Remix album by Cher
- Released: August 1989
- Recorded: 1964–79
- Genre: Folk, disco, pop
- Length: 32:40
- Label: PolyGram

Cher chronology
| Heart of Stone (1989) | Outrageous (1989) | Mermaids (1990) |

= Outrageous (Cher album) =

Outrageous is the first remix album by American singer-actress Cher, released in August 1989 by PolyGram. It was released initially in North America, and released the subsequent years in some European countries.

==Album information==
Outrageous was released in August 1989. The CD contains remixes of all songs from the original album Prisoner.
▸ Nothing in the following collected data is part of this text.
Lemma createProduct_effect_witness :
  (quiet 8 (stocked (Some "u3") [])
   /\ session (rt (stocked (Some "u3") [])) = Some "u3"
   /\ "u3" <> ""
   /\ rows_with_id (stocked (Some "u3") []) "products" "id-0" = [])
  /\ exists w' created_by,
       createProduct serum (stocked (Some "u3") [])
       = (Returns {| success := true; error := None;
                     message := Some "Product created successfully";
                     productId := Some (VStr "id-0"); data := None |}, w')
       /\ rows_with_id w' "products" "id-0"
          = [<["id" := VStr "id-0"]>
               (<["created_by" := created_by]> (product_row serum))]
       /\ created_by = VNull.
Proof.
  assert (Hq : quiet 8 (stocked (Some "u3") [])) by reflexivity.
  assert (Hs : session (rt (stocked (Some "u3") [])) = Some "u3")
    by reflexivity.
  assert (Hn : "u3" <> "") by discriminate.
  assert (Hf : rows_with_id (stocked (Some "u3") []) "products" "id-0" = [])
    by reflexivity.
  split; [auto|].
  destruct (createProduct_effect _ "u3" serum Hq Hs Hn Hf)
    as (w' & pid & by_ & E & _ & Hrow & _ & Hnone).
  assert (Hpid : pid = "id-0").
  { apply (f_equal fst) in E. vm_compute in E. now injection E. }
  subst pid. exists w', by_. split; [exact E|]. split; [exact Hrow|].
  apply Hnone. vm_compute. discriminate.
Defined.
These remixes sometimes, are combined with songs from Cher albums "All I Really Want to Do", "The Sonny Side of Chèr" and "Chér". This compilation most prominently features Cher's 1965 hit debut single, "All I Really Want to Do". The rest of the album features Cher's overlooked and underrated hit singles from the 1960s. Among those overlooked hits are: "Where Do You Go", "Sunny" and "I Go to Sleep". Through the years these remixes have been re-released on various compilations, the titles differ from "Holdin' Out For Love" to "Lift Me Up, Sonny", "Boys and Girls" and many others.

Professional ratings
Review scores
| Source | Rating |
| Allmusic | link |

==Track listing==
1. "All I Really Want to Do" (Bob Dylan) – 2:58
2. "I Go to Sleep" (Ray Davies) – 2:41
3. "Shoppin'" (Michele Aller, Bob Esty) – 5:50
4. "Boys and Girls" (Billy Falcon) – 3:40
5. "See See Rider" (Sonny Bono, Greene, Robert Stone) – 3:01
6. "Sunny" (Bobby Hebb) - 3:08
7. "Prisoner" (David Paich) – 6:20
8. "Holdin' Out for Love" (Tom Snow, Cynthia Weil) – 5:42
9. "Holy Smoke!" (Aller, Esty) – 5:50
10. "Come and Stay With Me" (Jackie DeShannon) – 2:48
11. "Where Do You Go" (Bono) - 3:16
12. "Hell on Wheels" (Aller, Esty) – 5:30
13. "Mirror Image" (Michael Brooks, Esty) – 5:30
14. "Outrageous" (Aller, Esty) – 5:15

==Production==
- Tracks 3, 4, 9, 12, 14 - Ricks Music Inc. Aller Easty Music MV Intersong GmbH
- Track 7 - Hudmar Publishing Co Inc. Global MV
- Track 8 - Braintree Music Inc. Rondor MV
- Track 13 - Koppeiman-Bandier M. Jonathan Three M. Co EMI M. Publishing Germany GmbH J. Michel KG.